Après le succès remporté par les troupes germano-austro-hongroises en novembre 1917 à Caporetto, le front italien s'est stabilisé sur le Piave, en partie en raison de l'épuisement de l'offensive des puissances centrales, en partie à cause des renforts acheminés en urgence par les Alliés et de la préparation d'une ligne de défense sur le fleuve[1]. Au cours des mois suivants, les troupes austro-hongroises tentent plusieurs franchissements du fleuve tandis que les Alliés tentent de mener à bien la reconquête des territoires perdus[2].

Préparation de l'offensive

Automobiles de l'état-major de la 10e armée austro-hongroise, 1917.

Planifiée durant le premier trimestre de l'année 1918, conjointement avec le commandement allemand, cette offensive vise à obtenir la sortie de l'Italie du conflit[3].

Lors de la conférence de Spa, le 12 mai, le commandant des unités austro-hongroises, Arthur Arz von Straußenburg, annonce à ses homologues allemands, qui l'approuvent, sa volonté de lancer une offensive contre le front italien dans le mois suivant[3]. Cependant, sa préparation souffre de retards et son lancement est repoussé de quatre semaines : planifiée pour le 20 mai, le déclenchement de l'offensive est repoussé au 15 juin[4].

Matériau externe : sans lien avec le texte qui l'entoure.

(** * Home Connect component: dispatch, polling and lifecycle

    A shallow embedding of
    [homeassistant/components/home_connect/__init__.py] and the
    properties its specification states about it.

    The component is effectful Python: it reads and writes the host's
    process-wide [hass.data] slot, registers services, logs, and pushes
    blocking vendor calls to the host's executor.  We model it in a state
    and exception monad over a record [HomeAssistant] that holds exactly
    the parts of the host the module touches.  What the vendor cloud
    answers, what a platform teardown reports and the constants of the
    sibling module [const.py] are parameters of the development. *)

From stdpp Require Import base option list gmap strings pretty.

Local Open Scope string_scope.
Local Open Scope Z_scope.
Local Open Scope list_scope.

(** ** Python values *)

(** The scalar values that travel in service-call payloads. *)
Inductive value :=
| VNone
| VBool (b : bool)
| VInt (n : Z)
| VStr (s : string).

#[global] Instance value_eq_dec : EqDecision value.
Proof. solve_decision. Defined.

(** An options bundle is a Python dict from field name to scalar. *)
Abbreviation pyobj := (gmap string value).

(** Arguments handed to vendor methods and to the logger: a scalar, or
    the list of option dicts built by the program services. *)
Inductive arg :=
| AVal (v : value)
| AOptions (l : list pyobj).

#[global] Instance arg_eq_dec : EqDecision arg.
Proof. solve_decision. Defined.

(** [x is not None] *)
Definition is_not_None (v : value) : bool :=
  match v with VNone => false | _ => true end.

(** Python's [str(x)] on scalars. *)
Definition py_str (v : value) : string :=
  match v with
  | VNone => "None"
  | VBool true => "True"
  | VBool false => "False"
  | VInt n => pretty n
  | VStr s => s
  end.

(** ** Exceptions and results *)

Inductive exn :=
| KeyError (key : string)
| AttributeError (name : string)
| HTTPError (status_code : Z)
| HomeConnectError
| Invalid
| ServiceNotFound (domain service : string).

#[global] Instance exn_eq_dec : EqDecision exn.
Proof. solve_decision. Defined.

Inductive Result (A : Type) :=
| Ok (a : A)
| Raise (e : exn).
Arguments Ok {A} a.
Arguments Raise {A} e.

#[global] Instance Result_eq_dec `{EqDecision A} : EqDecision (Result A).
Proof. solve_decision. Defined.

(** ** Insertion-ordered dictionaries

    [hass.data[DOMAIN]] is iterated with [.values()], and the resolver
    returns on the first match, so the iteration order of the dict is
    observable.  A Python dict iterates in insertion order; we keep that
    order in an association list with unique keys. *)
Module PyDict.
Section PyDict.
Context {V : Type}.

Definition t := list (string * V).

(** [d.get(k)] *)
Fixpoint get (k : string) (d : t) : option V :=
  match d with
  | [] => None
  | (k', v) :: d' => if decide (k' = k) then Some v else get k d'
  end.

(** [d[k] = v]: an existing key keeps its position, a new key goes last. *)
Fixpoint set (k : string) (v : V) (d : t) : t :=
  match d with
  | [] => [(k, v)]
  | (k', v') :: d' =>
      if decide (k' = k) then (k, v) :: d' else (k', v') :: set k v d'
  end.

(** The dict left by [d.pop(k)]. *)
Fixpoint remove (k : string) (d : t) : t :=
  match d with
  | [] => []
  | (k', v) :: d' =>
      if decide (k' = k) then d' else (k', v) :: remove k d'
  end.

(** [d.values()] *)
Definition values (d : t) : list V := d.*2.

Definition keys (d : t) : list string := d.*1.

End PyDict.
Arguments t : clear implicits.
End PyDict.

(** ** The appliance model of [api.py] and the vendor SDK *)

(** The vendor SDK's appliance handle; [haId] is the appliance's home
    appliance identifier. *)
Record Appliance := { haId : string }.

#[global] Instance Appliance_eq_dec : EqDecision Appliance.
Proof. solve_decision. Defined.

(** A host entity, as far as the resolver looks at it. *)
Record Entity := { entity_id : string }.

#[global] Instance Entity_eq_dec : EqDecision Entity.
Proof. solve_decision. Defined.

(** [api.HomeConnectDevice]: the host-side wrapper of one appliance. *)
Record HomeConnectDevice := {
  appliance : Appliance;
  entities : list Entity;
}.

#[global] Instance HomeConnectDevice_eq_dec : EqDecision HomeConnectDevice.
Proof. solve_decision. Defined.

(** An element of [hc_api.devices]: a dict whose [CONF_DEVICE] entry is
    the device wrapper.  The dict has a fixed shape, so it is a record. *)
Record dev_dict := { device : HomeConnectDevice }.

#[global] Instance dev_dict_eq_dec : EqDecision dev_dict.
Proof. solve_decision. Defined.

(** [api.ConfigEntryAuth]: the account session. *)
Record ConfigEntryAuth := { devices : list dev_dict }.

#[global] Instance ConfigEntryAuth_eq_dec : EqDecision ConfigEntryAuth.
Proof. solve_decision. Defined.

Record ConfigEntry := { entry_id : string }.

(** The operations of the vendor appliance client that the module calls. *)
Inductive appliance_method :=
| execute_command
| set_setting
| set_options_active_program
| set_options_selected_program
| select_program
| start_program.

#[global] Instance appliance_method_eq_dec : EqDecision appliance_method.
Proof. solve_decision. Defined.

(** [getattr(appliance, name)] on the vendor client. *)
Definition getattr_appliance (name : string) : Result appliance_method :=
  if decide (name = "execute_command") then Ok execute_command
  else if decide (name = "set_setting") then Ok set_setting
  else if decide (name = "set_options_active_program") then Ok set_options_active_program
  else if decide (name = "set_options_selected_program") then Ok set_options_selected_program
  else if decide (name = "select_program") then Ok select_program
  else if decide (name = "start_program") then Ok start_program
  else Raise (AttributeError name).

(** A blocking call handed to [hass.async_add_executor_job]. *)
Inductive job :=
| JGetDevices (entry : string)
| JInitialize (d : HomeConnectDevice)
| JCall (a : Appliance) (m : appliance_method) (args : list arg).

#[global] Instance job_eq_dec : EqDecision job.
Proof. solve_decision. Defined.

(** ** The host: logger, services, state *)

Inductive level := DEBUG | WARNING | ERROR.

#[global] Instance level_eq_dec : EqDecision level.
Proof. solve_decision. Defined.

(** One call to [_LOGGER]: level, format string and arguments. *)
Record LogRecord := {
  levelname : level;
  msg : string;
  args : list arg;
}.

#[global] Instance LogRecord_eq_dec : EqDecision LogRecord.
Proof. solve_decision. Defined.

(** The voluptuous validators the three service schemas use. *)
Inductive validator :=
| cv_entity_id_validator      (* cv.entity_id *)
| vol_str                     (* str *)
| vol_Coerce_str              (* vol.Coerce(str) *)
| vol_Any_int_str.            (* vol.Any(int, str) *)

Inductive marker :=
| Required (key : string)
| Optional (key : string).

Definition marker_key (m : marker) : string :=
  match m with Required k | Optional k => k end.

(** A [vol.Schema] over a dict: its markers with their validators. *)
Definition Schema := list (marker * validator).

(** The callbacks [async_setup] registers.  They are closures over
    [hass]; a registered service stores the tag of its callback. *)
Inductive Handler :=
| ServiceOptionActive
| ServiceOptionSelected
| ServicePause
| ServiceResume
| ServiceSelect
| ServiceSetting
| ServiceStart.

#[global] Instance Handler_eq_dec : EqDecision Handler.
Proof. solve_decision. Defined.

Record Service := {
  service_func : Handler;
  service_schema : Schema;
}.

Record LocalOAuth2Implementation := {
  impl_domain : string;
  impl_client_id : string;
  impl_client_secret : string;
  impl_authorize_url : string;
  impl_token_url : string;
}.

(** The part of the host the module reads and writes.  [hass_data] is
    the slot [hass.data[DOMAIN]], absent until [async_setup] creates it.
    [executor_jobs] and [log_records] are the traces of the calls made to
    the executor and to the logger, oldest first.  Times are in
    microseconds, the resolution of [datetime]. *)
Record HomeAssistant := {
  hass_data : option (PyDict.t ConfigEntryAuth);
  hass_services : gmap (string * string) Service;
  oauth_implementations : list LocalOAuth2Implementation;
  executor_jobs : list job;
  log_records : list LogRecord;
  throttle : gmap string Z;
  utcnow : Z;
}.

Definition with_hass_data (d : option (PyDict.t ConfigEntryAuth)) (h : HomeAssistant) :=
  {| hass_data := d; hass_services := hass_services h;
     oauth_implementations := oauth_implementations h;
     executor_jobs := executor_jobs h; log_records := log_records h;
     throttle := throttle h; utcnow := utcnow h |}.

Definition with_hass_services (s : gmap (string * string) Service) (h : HomeAssistant) :=
  {| hass_data := hass_data h; hass_services := s;
     oauth_implementations := oauth_implementations h;
     executor_jobs := executor_jobs h; log_records := log_records h;
     throttle := throttle h; utcnow := utcnow h |}.

Definition with_oauth_implementations (l : list LocalOAuth2Implementation) (h : HomeAssistant) :=
  {| hass_data := hass_data h; hass_services := hass_services h;
     oauth_implementations := l;
     executor_jobs := executor_jobs h; log_records := log_records h;
     throttle := throttle h; utcnow := utcnow h |}.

Différents plans ont été élaborés mais l'indécision de l'empereur, incapable de choisir entre deux bonnes idées, aboutit à la préparation de deux offensives, les affaiblissant l'une et l'autre. En effet, Charles donne son accord pour deux attaques conjointes[3], l'attaque frontale, préconisée par le maréchal Svetozar Boroevic von Bojna et la manœuvre de contournement, proposée par Franz Conrad von Hötzendorf[5] ; en effet, Charles se montre incapable de choisir, alors que ses deux généraux souhaitent mener leurs opérations propres, sans concertation[6].

La mise en œuvre de ces plans, du moins dans leur phase de préparation, est rapidement connue des commandants de troupes alliés, qui planifient des contre-mesures pour contrer l'attaque austro-hongroise[7].

Effectifs engagés

Autriche-Hongrie

Quelque 58 divisions, austro-hongroises uniquement, sont engagées dans la grande attaque dans le nord de l'Italie, destinée à prendre les Italiens en tenaille. Cependant, ces unités n'ont les capacités opérationnelles que d'une trentaine de divisions, souvent incomplètes et mal armées[6].

Le général Franz Conrad von Hötzendorf, chargé des opérations dans la région du Trentin, reçoit l'ordre de prendre Vérone, tandis que le maréchal Svetozar Boroevic von Bojna, réservé sur le succès de cette offensive, doit traverser le Piave et gagner l'Adige et la ville de Padoue[8].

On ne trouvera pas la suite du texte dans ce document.